The building society made the claim as its latest house price index reported an unexpected fall.
Chief economist Robert Gardner comments: “The changes to property taxes announced in the Budget are unlikely to have a significant impact on the market. The high value council tax surcharge is not being introduced until April 2028 and will apply to less than 1% of properties in England and around 3% in London.
“The increase in taxes on income from properties may dampen buy-to-let activity further and hold down the supply of new rental properties coming onto the market, which could, in turn, maintain some upward pressure on private rental growth.”

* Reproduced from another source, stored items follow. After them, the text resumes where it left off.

(** The readings a command may take. *)
Record CommandReadings : Type := mkCommandReadings {
  cmd_micros : Z;         (* micros() of getVirtualMicros() *)
  cmd_millis : Z;         (* millis() of the sync start time *)
  cmd_session_millis : Z; (* millis() of sendSessionHeader() *)
  cmd_tx_free : Z         (* availableForWrite() printed by GET_STATUS *)
}.

(** [isRateChangeAllowed()]. *)
Definition isRateChangeAllowed (new_rate : float) (s : Firmware) : Firmware * bool :=
  let rate_change_ppm :=
    to_float (F64.mul (to_double (abs_macro (F32.div (F32.sub new_rate (stream_rate s))
                                                     (stream_rate s))))
                      (F64.of_Z 1000000)) in
  let pps_locked :=
    match current_source (advanced_timing s) with
    | TIMING_PPS_ACTIVE => true
    | _ => false
    end in
  if pps_locked && fgt rate_change_ppm (F32.of_Z 50) then
    (s |> println (Msg [Str "ERROR:Rate change too large while PPS locked (";
                        Flt rate_change_ppm 1; Str " ppm > 50 ppm limit)"]), false)
  else if fgt rate_change_ppm (F32.of_Z 1000) then
    (s |> println (Msg [Str "WARNING:Large rate change detected (";
                        Flt rate_change_ppm 1; Str " ppm)"]), true)
  else (s, true).

(** [(uint64_t)(1000000.0 / rate)]. *)
Definition interval_of_rate (rate : float) : Z :=
  Int.u64 (trunc (F64.div (F64.of_Z 1000000) (to_double rate))).

Definition rate_in_range (rate : float) : bool :=
  fgt rate (F32.of_Z 0) && fle rate (F32.of_Z 1000).

Definition filter_name (f : AdcFilter) : string :=
  match f with
  | ADS126X_SINC1 => "SINC1"
  | ADS126X_SINC2 => "SINC2"
  | ADS126X_SINC3 => "SINC3"
  | ADS126X_SINC4 => "SINC4"
  | ADS126X_FIR => "FIR"
  end.

Definition rate_name (r : AdcRate) : string :=
  match r with
  | ADS126X_RATE_2_5 => "ADS126X_RATE_2_5" | ADS126X_RATE_5 => "ADS126X_RATE_5"
  | ADS126X_RATE_10 => "ADS126X_RATE_10" | ADS126X_RATE_16_6 => "ADS126X_RATE_16_6"
  | ADS126X_RATE_20 => "ADS126X_RATE_20" | ADS126X_RATE_50 => "ADS126X_RATE_50"
  | ADS126X_RATE_60 => "ADS126X_RATE_60" | ADS126X_RATE_100 => "ADS126X_RATE_100"
  | ADS126X_RATE_400 => "ADS126X_RATE_400" | ADS126X_RATE_1200 => "ADS126X_RATE_1200"
  | ADS126X_RATE_2400 => "ADS126X_RATE_2400" | ADS126X_RATE_4800 => "ADS126X_RATE_4800"
  | ADS126X_RATE_7200 => "ADS126X_RATE_7200" | ADS126X_RATE_14400 => "ADS126X_RATE_14400"
  | ADS126X_RATE_19200 => "ADS126X_RATE_19200" | ADS126X_RATE_38400 => "ADS126X_RATE_38400"
  end.

(** The tables [rates[]], [gains[]] and [filters[]] of [processLine()]. *)
Definition rates : list AdcRate :=
  [ADS126X_RATE_2_5; ADS126X_RATE_5; ADS126X_RATE_10; ADS126X_RATE_16_6; ADS126X_RATE_20;
   ADS126X_RATE_50; ADS126X_RATE_60; ADS126X_RATE_100; ADS126X_RATE_400;
   ADS126X_RATE_1200; ADS126X_RATE_2400; ADS126X_RATE_4800; ADS126X_RATE_7200;
   ADS126X_RATE_14400; ADS126X_RATE_19200; ADS126X_RATE_38400].

Definition gains : list AdcGain :=
  [ADS126X_GAIN_1; ADS126X_GAIN_2; ADS126X_GAIN_4; ADS126X_GAIN_8; ADS126X_GAIN_16;
   ADS126X_GAIN_32].
(** [std::from_chars] into an [int], when it consumes the whole string. *)
Definition from_chars (s : string) : option Z :=
  z ← decimal s; if is_int z then Some z else None.

(** [std::string::c_str] as a C function sees it: up to the first NUL. *)
Fixpoint c_str (s : string) : string :=
  match s with
  | EmptyString => EmptyString
  | String c rest => if Ascii.eqb c (ascii_of_N 0) then EmptyString else String c (c_str rest)
  end.

(** ** Automation *)

Create HintDb chat.

(** Case analysis on every boolean or option test that blocks a goal or a
    hypothesis. *)
Ltac case_code :=
  match goal with
  | H : context [ match ?x with _ => _ end ] |- _ =>
      lazymatch x with context [ match _ with _ => _ end ] => fail | _ => destruct x eqn:? end
  | |- context [ match ?x with _ => _ end ] =>
      lazymatch x with context [ match _ with _ => _ end ] => fail | _ => destruct x eqn:? end
  end.

(** Turn boolean comparisons among the hypotheses into propositions. *)
Ltac bool_hyps :=
  repeat match goal with
  | H : (_ && _)%bool = true |- _ => apply andb_true_iff in H as [? ?]
  | H : (_ || _)%bool = false |- _ => apply orb_false_iff in H as [? ?]
  | H : (_ && _)%bool = false |- _ => apply andb_false_iff in H
  | H : (_ || _)%bool = true |- _ => apply orb_true_iff in H
  | H : negb _ = true |- _ => apply negb_true_iff in H
  | H : negb _ = false |- _ => apply negb_false_iff in H
  | H : (_ <? _) = true |- _ => apply Z.ltb_lt in H
  | H : (_ <? _) = false |- _ => apply Z.ltb_ge in H
  | H : (_ <=? _) = true |- _ => apply Z.leb_le in H
  | H : (_ <=? _) = false |- _ => apply Z.leb_gt in H
  | H : (_ =? _) = true |- _ => apply Z.eqb_eq in H
  | H : (_ =? _) = false |- _ => apply Z.eqb_neq in H
  | H : bool_decide _ = true |- _ => apply bool_decide_eq_true_1 in H
  | H : bool_decide _ = false |- _ => apply bool_decide_eq_false_1 in H
  end.

Ltac bool_goal :=
  repeat match goal with
  | |- (_ && _)%bool = true => apply andb_true_iff; split
  | |- (_ || _)%bool = false => apply orb_false_iff; split
  | |- negb _ = true => apply negb_true_iff
  | |- negb _ = false => apply negb_false_iff
  | |- (_ <? _) = true => apply Z.ltb_lt
  | |- (_ <? _) = false => apply Z.ltb_ge
  | |- (_ <=? _) = true => apply Z.leb_le
  | |- (_ <=? _) = false => apply Z.leb_gt
  | |- (_ =? _) = true => apply Z.eqb_eq
  | |- (_ =? _) = false => apply Z.eqb_neq
  end.

(** ** Lists and strings shared by the components *)

Lemma ssize_nonneg s : 0 <= ssize s.
Proof. unfold ssize. lia. Qed.

Lemma sempty_ssize s : sempty s = (ssize s =? 0).
Proof. by destruct s. Qed.

#[export] Hint Resolve ssize_nonneg : chat.

Lemma string_app_cons c s t : String.append (String c s) t = String c (String.append s t).
Proof. reflexivity. Qed.

#[export] Instance string_app_assoc : Assoc (=) String.append.
Proof.
  intros s1 s2 s3. induction s1 as [|c s1 IH]; [done|]. rewrite !string_app_cons. by f_equal.
Qed.
#[export] Instance string_app_nil_r : RightId (=) EmptyString String.append.
Proof. intros s. induction s as [|c s IH]; [done|]. rewrite string_app_cons. by f_equal. Qed.

Lemma ssize_app s1 s2 : ssize (String.append s1 s2) = ssize s1 + ssize s2.
Proof.
  unfold ssize. induction s1 as [|c s1 IH]; [done|]. rewrite string_app_cons. cbn [String.length]. lia.
Qed.

Lemma ssize_cons c s : ssize (String c s) = 1 + ssize s.
Proof. unfold ssize. cbn [String.length]. lia. Qed.

(** The first [n] bytes, and the rest. *)
Fixpoint stake (n : nat) (s : string) : string :=
  match n, s with S n, String c s => String c (stake n s) | _, _ => EmptyString end.
Fixpoint sdrop (n : nat) (s : string) : string :=
  match n, s with S n, String _ s => sdrop n s | O, s => s | _, EmptyString => EmptyString end.

Lemma stake_sdrop n s : String.append (stake n s) (sdrop n s) = s.
Proof.
  revert s. induction n as [|n IH]; intros [|c s]; try done. simpl. rewrite string_app_cons. by f_equal.
Qed.

Lemma ssize_stake n s : ssize (stake n s) = Z.min (Z.of_nat n) (ssize s).
Proof.
  revert s. induction n as [|n IH]; intros s.
  - pose proof (ssize_nonneg s). by rewrite Z.min_l by lia.
  - destruct s as [|c s]; cbn [stake]; [done|]. rewrite !ssize_cons, IH. lia.
Qed.

Lemma stake_app s t : stake (String.length s) (s ++ t) = s.
Proof. induction s as [|c s IH]; [by destruct t|]. rewrite string_app_cons. cbn. by rewrite IH. Qed.

Lemma sdrop_app s t : sdrop (String.length s) (s ++ t) = t.
Proof. induction s as [|c s IH]; [by destruct t|]. rewrite string_app_cons. cbn. exact IH. Qed.

Lemma stake_app_le n s t : (n <= String.length s)%nat -> stake n (s ++ t) = stake n s.
Proof.
  revert s. induction n as [|n IH]; intros [|c s] Hn; cbn in Hn; try lia; [by destruct t|done|].
  rewrite string_app_cons. cbn. rewrite IH by lia. done.
Qed.

Lemma stake_app_ge n s t : (String.length s <= n)%nat ->
  stake n (s ++ t) = (s ++ stake (n - String.length s) t)%string.
Proof.
  revert s. induction n as [|n IH]; intros [|c s] Hn; cbn in Hn; try lia; try done.
  rewrite !string_app_cons. cbn. rewrite IH by lia. done.
Qed.

Lemma stake_all n s : (String.length s <= n)%nat -> stake n s = s.
Proof. revert s. induction n as [|n IH]; intros [|c s] Hn; cbn in *; try lia; try done. by rewrite IH by lia. Qed.

Lemma ssize_length s n : ssize s = Z.of_nat n -> String.length s = n.
Proof. unfold ssize. lia. Qed.

Lemma stake_size n s t : ssize s = Z.of_nat n -> stake n (s ++ t) = s.
Proof. intros <-%ssize_length. apply stake_app. Qed.

Lemma sdrop_size n s t : ssize s = Z.of_nat n -> sdrop n (s ++ t) = t.
Proof. intros <-%ssize_length. apply sdrop_app. Qed.

Lemma ssize_sdrop n s : ssize (sdrop n s) = Z.max 0 (ssize s - Z.of_nat n).
Proof.
  pose proof (stake_sdrop n s) as E. apply (f_equal ssize) in E. rewrite ssize_app, ssize_stake in E.
  pose proof (ssize_nonneg s). lia.
Qed.

Lemma sdrop_app_le n p t : (n <= String.length p)%nat -> sdrop n (p ++ t) = (sdrop n p ++ t)%string.
Proof.
  revert p. induction n as [|n IH]; intros p Hn; [done|]. destruct p as [|c p]; [simpl in Hn; lia|].
  rewrite string_app_cons. apply IH. simpl in Hn. lia.
Qed.

Lemma sdrop_add n m s : sdrop n (sdrop m s) = sdrop (m + n) s.
Proof. revert s. induction m as [|m IH]; intros [|c s]; try done; [by destruct n|apply IH]. Qed.

Lemma stake_add n m s : (stake n s ++ stake m (sdrop n s))%string = stake (n + m) s.
Proof.
  revert s. induction n as [|n IH]; intros [|c s]; try done; [by destruct m|].
  cbn [stake sdrop Nat.add]. rewrite string_app_cons. by f_equal.
Qed.

Lemma app_split (s t u v : string) : (s ++ t = u ++ v)%string -> (String.length u <= String.length s)%nat ->
  exists w, s = (u ++ w)%string /\ (w ++ t = v)%string.
Proof.
  revert s. induction u as [|c u IH]; intros s E Hl; [by exists s|]. destruct s as [|d s]; [simpl in Hl; lia|].
  rewrite !string_app_cons in E. injection E as -> E. destruct (IH s E) as (w & -> & E'); [simpl in Hl; lia|].
  exists w. by rewrite string_app_cons.
Qed.

(** Two splits of one string at the same place. *)
Lemma string_app_split s1 s2 t1 t2 : ssize s1 = ssize t1 ->
  String.append s1 s2 = String.append t1 t2 -> s1 = t1 /\ s2 = t2.
Proof.
  revert t1. induction s1 as [|c s1 IH]; intros [|d t1] Hl E; rewrite ?ssize_cons in Hl.
  - done.
  - pose proof (ssize_nonneg t1). change (ssize EmptyString) with 0 in Hl. lia.
  - pose proof (ssize_nonneg s1). change (ssize EmptyString) with 0 in Hl. lia.
  - rewrite !string_app_cons in E. injection E as -> E. by destruct (IH t1 ltac:(lia) E) as [-> ->].
Qed.

(** ** Bytes *)

(** The byte of a number ([static_cast<unsigned char>]), and the number of a
    byte. *)
Definition byte_of (z : Z) : ascii := ascii_of_N (Z.to_N (z mod 256)).
Definition of_byte (c : ascii) : Z := Z.of_N (N_of_ascii c).

Lemma of_byte_bound c : 0 <= of_byte c < 256.
Proof. unfold of_byte. pose proof (N_ascii_bounded c). lia. Qed.

Lemma byte_of_of_byte c : byte_of (of_byte c) = c.
Proof.
  unfold byte_of. rewrite Z.mod_small by apply of_byte_bound. unfold of_byte.
  rewrite N2Z.id. apply ascii_N_embedding.
Qed.

Lemma of_byte_byte_of z : of_byte (byte_of z) = z mod 256.
Proof.
  unfold of_byte, byte_of. pose proof (Z.mod_pos_bound z 256 ltac:(lia)).
  rewrite N_ascii_embedding by lia. lia.
Qed.

Lemma of_byte_inj a b : of_byte a = of_byte b -> a = b.
Proof. intros E. by rewrite <- (byte_of_of_byte a), <- (byte_of_of_byte b), E. Qed.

Nationwide says UK house prices fell in December compared to November, decelerating the rate of annual growth to the lowest in 18 months. Prices fell 0.4% month-on-month as 2025 came to an end, taking year-on-year growth slowed from 1.8% in November to 0.6% in December – the lowest since April 2024.
The building society says part of the reason for the fall is that a year ago – in December 2024 – house price growth was unusually high at 4.7%.
Gardner adds: “Despite the softer end to the year, the word that best describes the housing market in 2025 overall is ‘resilient’. Even though consumer sentiment was relatively subdued, with households reluctant to spend and mortgage rates around three times their post pandemic lows, mortgage approvals remained near pre-Covid levels.”
Looking ahead to 2026 he says: “We expect housing market activity to strengthen a little further as affordability improves gradually (as it has been in recent quarters) via income growth outpacing house price growth and a further modest decline in interest rates. We expect annual house price growth to be broadly in the 2% to 4% range [in 2026].”